The difference would not be so stark had Prosser not refused to take a salary increase in his 44-month run as city manager.
The City Council is slated to approve the Pomeranz contract at its meeting this evening at 5:30 at Hiawatha City Hall.
The Pomeranz contract also provides Pomeranz with a $300 a month travel allowance and will pay up to $30,000 for relocation expenses as he moves from West Des Moines, where he has been city manager the last 12 years, to Cedar Rapids. The relocation expenses include the Realtor fees and closing costs on his current home and any similar costs for the purchase of a residence in Cedar Rapids. Prosser's contract provided the same travel and relocation payments, the city said.
Interestingly, Pomeranz's contract also stipulates that the city pay him one year's salary and one year's medical benefits should the city's Home Rule Charter Commission, which reconvenes in 2011 as required by Cedar Rapids' City Charter, recommends and voters subsequently approve a change in the city's form of government to a form that does not include a city manager with a scope of duties as outlined in the current City Charter. The city moved to a council/manager government in 2006.
Pomeranz's contract mirrors the Prosser one in that it also provides a severance agreement in which he will receive a year's salary and a year's health insurance premium should he be asked to resign by the City Council and he agrees or if his contract is involuntarily ended for reasons other than death, a felony conviction or neglect or refusal to perform his duties.
The city paid Prosser a year's salary and up to a year's medical benefits upon his departure.
Pomeranz's contract calls for him to start his job with the city on Sept. 7, though it notes that his current employer, the city of West Des Moines, must agree to the date.
Pomeranz's current contract with West Des Moines requires him to provide a six-month notice before he leaves, a fact pointed out by West Des Moines Mayor Steven Gaer last week.
Gaer reported that he had advised Pomeranz to submit his six-month notice to the city of West Des Moines, and Gaer said the City Council would sit down this week with him and identify a list of “critical items” to get accomplished before Pomeranz moves on to Cedar Rapids.
“If those can get accomplished sooner than the six months, happy to let you out early,” Gaer said he told Pomeranz. “But we need to sit down as a group and figure out what those items are.”
Cedar Rapids Mayor Ron Corbett has said he hoped to have Pomeranz on board in Cedar Rapids after Labor Day.

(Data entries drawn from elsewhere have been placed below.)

(* ===== verification/Errors.v ===== *)
(** * Command errors ([src/error.rs])

    The error type every handler returns and the text it puts on the wire
    after the leading [-].  A Rust [String] is its UTF-8 bytes; an [io::Error]
    is carried as its rendered text.  [String::from_utf8_lossy], of the Rust
    standard library, is modelled here because [unknown_command] echoes client
    bytes through it. *)
From S2P Require Import Prelude.
Open Scope nat_scope.

Inductive CmdError :=
| WrongType
| WrongArity (name : bytes)
| NotAnInteger
| NotAFloat
| Syntax
| OutOfRange
| IndexOutOfRange
| NoSuchKey
| ValueOverflow
| Unauthenticated
| NoProto
| Oom
| Custom (code message : bytes)
| Io (message : bytes).

Definition err (msg : bytes) : CmdError := Custom (bs "ERR") msg.
Definition custom (code msg : bytes) : CmdError := Custom code msg.
Definition out_of_range_positive : CmdError :=
  Custom (bs "ERR") (bs "value is out of range, must be positive").

Definition code (e : CmdError) : bytes :=
  match e with
  | WrongType => bs "WRONGTYPE"
  | Unauthenticated => bs "NOAUTH"
  | NoProto => bs "NOPROTO"
  | Oom => bs "OOM"
  | Custom code _ => code
  | _ => bs "ERR"
  end.

(** [Display] *)
Definition display (e : CmdError) : bytes :=
  match e with
  | WrongType => bs "WRONGTYPE Operation against a key holding the wrong kind of value"
  | WrongArity name => bs "ERR wrong number of arguments for '" ++ name ++ bs "' command"
  | NotAnInteger => bs "ERR value is not an integer or out of range"
  | NotAFloat => bs "ERR value is not a valid float"
  | Syntax => bs "ERR syntax error"
  | OutOfRange => bs "ERR value is out of range"
  | IndexOutOfRange => bs "ERR index out of range"
  | NoSuchKey => bs "ERR no such key"
  | ValueOverflow => bs "ERR increment or decrement would overflow"
  | Unauthenticated => bs "NOAUTH Authentication required."
  | NoProto => bs "NOPROTO unsupported protocol version"
  | Oom => bs "OOM command not allowed when used memory > 'maxmemory'."
  | Custom code msg => code ++ bs " " ++ msg
  | Io e => bs "ERR " ++ e
  end.

(** ** Lossy UTF-8 decoding *)

Definition between (lo hi : Z) (c : byte) : bool := bool_decide (lo <= b2z c <= hi)%Z.

Definition utf8_width (c : byte) : nat :=
  if between 0 127 c then 1 else if between 194 223 c then 2
  else if between 224 239 c then 3 else if between 240 244 c then 4 else 0.

(** The second byte's range depends on the first. *)
Definition utf8_second (c d : byte) : bool :=
  if decide (b2z c = 224)%Z then between 160 191 d
  else if decide (b2z c = 237)%Z then between 128 159 d
  else if decide (b2z c = 240)%Z then between 144 191 d
  else if decide (b2z c = 244)%Z then between 128 143 d
  else between 128 191 d.

Definition utf8_cont : byte -> bool := between 128 191.

Definition REPLACEMENT : bytes := [xef; xbf; xbd].

(** How many of the next [n] bytes are continuation bytes, up to the first that is not. *)
Fixpoint cont_run (n : nat) (t : bytes) : nat :=
  match n, t with
  | S n, d :: t => if utf8_cont d then S (cont_run n t) else 0
  | _, _ => 0
  end.

(** The first character of the lossy text and what follows it: a maximal
    invalid prefix becomes one U+FFFD. *)
Definition utf8_next (c : byte) (t : bytes) : bytes * bytes :=
  match utf8_width c with
  | 1 => ([c], t)
  | 0 => (REPLACEMENT, t)
  | S (S n) =>
      match t with
      | d :: t1 =>
          if utf8_second c d then
            let k := cont_run n t1 in
            if decide (k = n) then (c :: d :: take n t1, drop n t1) else (REPLACEMENT, drop k t1)
          else (REPLACEMENT, t)
      | [] => (REPLACEMENT, [])
      end
  end.

(** [String::from_utf8_lossy(s).chars()], each character as its UTF-8 bytes. *)
Fixpoint utf8_lossy_chars (fuel : nat) (s : bytes) : list bytes :=
  match fuel, s with
  | S fuel, c :: t => let '(ch, rest) := utf8_next c t in ch :: utf8_lossy_chars fuel rest
  | _, _ => []
  end.

(** [String::from_utf8_lossy(s).chars().take(n).collect()] *)
Definition lossy_take (n : nat) (s : bytes) : bytes := concat (take n (utf8_lossy_chars (length s) s)).

Fixpoint unknown_command_args (args : bytes) (rest : list bytes) : bytes :=
  match rest with
  | [] => args
  | a :: rest =>
      if decide (128 <= length args) then args
      else
        let budget := 128 - length args in
        unknown_command_args (args ++ bs "'" ++ lossy_take budget a ++ bs "' ") rest
  end.

Definition unknown_command (name : bytes) (rest : list bytes) : CmdError :=
  Custom (bs "ERR")
    (bs "unknown command '" ++ lossy_take 128 name ++ bs "', with args beginning with: " ++
     unknown_command_args [] rest).

(** ** Facts *)

(** The leading token of an error's text, the one client libraries match
    on and [INFO errorstats] counts by, is [code()]. *)
Theorem display_code (e : CmdError) : exists msg, display e = code e ++ " "%byte :: msg.
Proof. destruct e; eexists; reflexivity. Qed.

Lemma utf8_next_spec (c : byte) (t : bytes) :
  let '(ch, rest) := utf8_next c t in
  1 <= length ch <= 4 /\ length rest <= length t /\
  (ch = REPLACEMENT \/ exists t1, t = t1 ++ rest /\ ch = c :: t1).
Proof.
  unfold utf8_next. destruct (utf8_width c) as [|[|n]] eqn:Ew; [by simpl; auto with lia| |].
  - simpl. split_and!; [lia..|]. right. by exists [].
  - destruct t as [|d t]; [by simpl; auto with lia|].
    assert (n <= 2) as Hn.
    { unfold utf8_width in Ew. repeat case_match; simplify_eq; lia. }
    destruct (utf8_second c d); [|by simpl; auto with lia]. case_decide as Hk.
    + simpl. rewrite length_take, length_drop. split_and!; [lia..|]. right.
      exists (d :: take n t). split; [|done]. simpl. by rewrite take_drop.
    + rewrite length_drop. simpl. split_and!; [lia..|by left].
Qed.

Lemma utf8_lossy_chars_bound (fuel : nat) (s : bytes) :
  Forall (fun ch => length ch <= 4) (utf8_lossy_chars fuel s).
Proof.
  revert s. induction fuel as [|fuel IH]; intros [|c t]; simpl; try constructor.
  pose proof (utf8_next_spec c t) as Hs. destruct (utf8_next c t) as [ch rest].
  constructor; [lia|done].
Qed.

Lemma lossy_take_bound (n : nat) (s : bytes) : length (lossy_take n s) <= 4 * n.
Proof.
  unfold lossy_take. pose proof (utf8_lossy_chars_bound (length s) s) as H.
  revert n. induction H as [|ch l Hch _ IH]; intros [|n]; simpl; try lia.
  rewrite length_app. specialize (IH n). lia.
Qed.

Lemma unknown_command_args_bound (args : bytes) (rest : list bytes) :
  length args <= 515 -> length (unknown_command_args args rest) <= 515.
Proof.
  revert args. induction rest as [|a rest IH]; intros args Ha; simpl; [done|].
  case_decide; [done|]. apply IH. change (bs "'") with ["'"%byte]. change (bs "' ") with ["'"%byte; " "%byte].
  rewrite length_app. cbn [app length]. rewrite length_app. cbn [length].
  pose proof (lossy_take_bound (128 - length args) a). lia.
Qed.

(** However long the unknown command and its arguments are, the error
    that echoes them is at most 1,080 bytes long. *)
Theorem unknown_command_bounded (name : bytes) (rest : list bytes) :
  length (display (unknown_command name rest)) <= 1080.
Proof.
  cbn [display unknown_command]. rewrite !length_app.
  pose proof (lossy_take_bound 128 name). pose proof (unknown_command_args_bound [] rest ltac:(simpl; lia)).
  simpl length in *. lia.
Qed.

(** Plain ASCII goes through unchanged. *)
Lemma utf8_lossy_ascii (s : bytes) :
  Forall (fun c => b2z c <= 127)%Z s -> forall fuel, length s <= fuel -> utf8_lossy_chars fuel s = (fun c => [c]) <$> s.
Proof.
  induction 1 as [|c t Hc _ IH]; intros [|fuel] Hf; simpl in *; try lia; try done.
  unfold utf8_next, utf8_width, between. rewrite bool_decide_true by (pose proof (b2z_range c); lia).
  by rewrite IH by lia.
Qed.

Lemma lossy_take_ascii (n : nat) (s : bytes) :
  Forall (fun c => b2z c <= 127)%Z s -> lossy_take n s = take n s.
Proof.
  intros Hs. unfold lossy_take. rewrite utf8_lossy_ascii by done. rewrite <-fmap_take.
  induction (take n s) as [|c l IH]; simpl; [done|f_equal; exact IH].
Qed.

(** ** Line breaks in an error's text *)

(** No CR and no LF: what can stand in an error line. *)
Definition unbroken (b : bytes) : Prop := x0d ∉ b /\ x0a ∉ b.

Lemma unbroken_nil : unbroken [].
Proof. split; apply not_elem_of_nil. Qed.
Lemma unbroken_app b b' : unbroken (b ++ b') <-> unbroken b /\ unbroken b'.
Proof. unfold unbroken. rewrite !elem_of_app. tauto. Qed.
Lemma unbroken_by_check b : forallb (fun c => negb (Byte.eqb c x0d) && negb (Byte.eqb c x0a)) b = true -> unbroken b.
Proof. rewrite forallb_forall. intros Hb. split; intros Hin%list_elem_of_In%Hb; by vm_compute in Hin. Qed.

Lemma utf8_next_suffix c t : (utf8_next c t).2 `suffix_of` t.
Proof.
  unfold utf8_next. destruct (utf8_width c) as [|[|n]]; [done..|]. destruct t as [|d t]; [done|].
  destruct (utf8_second c d); [|done]. case_decide; cbn [snd]; apply suffix_cons_r.
  - exists (take n t). by rewrite take_drop.
  - exists (take (cont_run n t) t). by rewrite take_drop.
Qed.

(** Decoding makes no line break. *)
Lemma unbroken_chars fuel s : unbroken s -> Forall unbroken (utf8_lossy_chars fuel s).
Proof.
  revert s. induction fuel as [|fuel IH]; intros [|c t] Hs; simpl; try constructor.
  pose proof (utf8_next_spec c t) as Hn. destruct (utf8_next_suffix c t) as [t0 Et]. destruct (utf8_next c t) as [ch rest]. cbn [snd] in Et.
  change (c :: t) with ([c] ++ t) in Hs. apply unbroken_app in Hs as Ht. destruct Ht as [_ Ht]. constructor.
  - destruct Hn as (_ & _ & [->|(t1 & E & ->)]); [apply unbroken_by_check; vm_compute; reflexivity|]. change (unbroken ([c] ++ t1)).
    rewrite E in Hs. apply unbroken_app in Hs as [Hc Hs]. apply unbroken_app in Hs as [Hs _]. by apply unbroken_app.
  - apply IH. rewrite Et in Ht. by apply unbroken_app in Ht as [_ Ht].
Qed.

Lemma unbroken_lossy n s : unbroken s -> unbroken (lossy_take n s).
Proof.
  intros Hs. unfold lossy_take. pose proof (unbroken_chars (length s) s Hs) as Hf. apply (@Forall_take _ _ n) in Hf.
  induction Hf as [|ch l Hc _ IH]; [apply unbroken_nil|]. by apply unbroken_app.
Qed.

Lemma unbroken_unknown name rest : unbroken name -> Forall unbroken rest -> unbroken (display (unknown_command name rest)).
Proof.
  intros Hn Hr. cbn [display unknown_command].
  assert (Ha : forall args, unbroken args -> unbroken (unknown_command_args args rest)).
  { induction Hr as [|a rest Ha _ IH]; intros args Hargs; cbn [unknown_command_args]; [done|]. case_decide; [done|].
    apply IH. rewrite !unbroken_app. split_and!; [done|apply unbroken_by_check; vm_compute; reflexivity|by apply unbroken_lossy|apply unbroken_by_check; vm_compute; reflexivity]. }
  rewrite !unbroken_app. split_and!; try (apply unbroken_by_check; vm_compute; reflexivity).
  - by apply unbroken_lossy.
  - apply Ha, unbroken_nil.
Qed.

Told that, Gaer continued: “Well, I told Jeff, ‘Look, I know you'd like to get up there and get started,' and I said, ‘We don't' want to keep you here any longer than we need to.'” Gaer said. “‘But by the same token, we all owe it to the city of West Des Moines that we get the things done that we need your help on. And if that's three months, that's three months, if it's six months, it's six months. We just need to sit down and see what that list is and see how quickly those things can get accomplished.'”
Pomeranz's current annual salary with the city of West Des Moines is $198,100. As in his new contract with the city of Cedar Rapids, an additional amount equal to 32 percent of his salary is put into a retirement account. The retirement money equals $63,392.
His total current salary and retirement package pays him $261,492 a year, or $35,508 less than the $297,000 in the Cedar Rapids compensation package.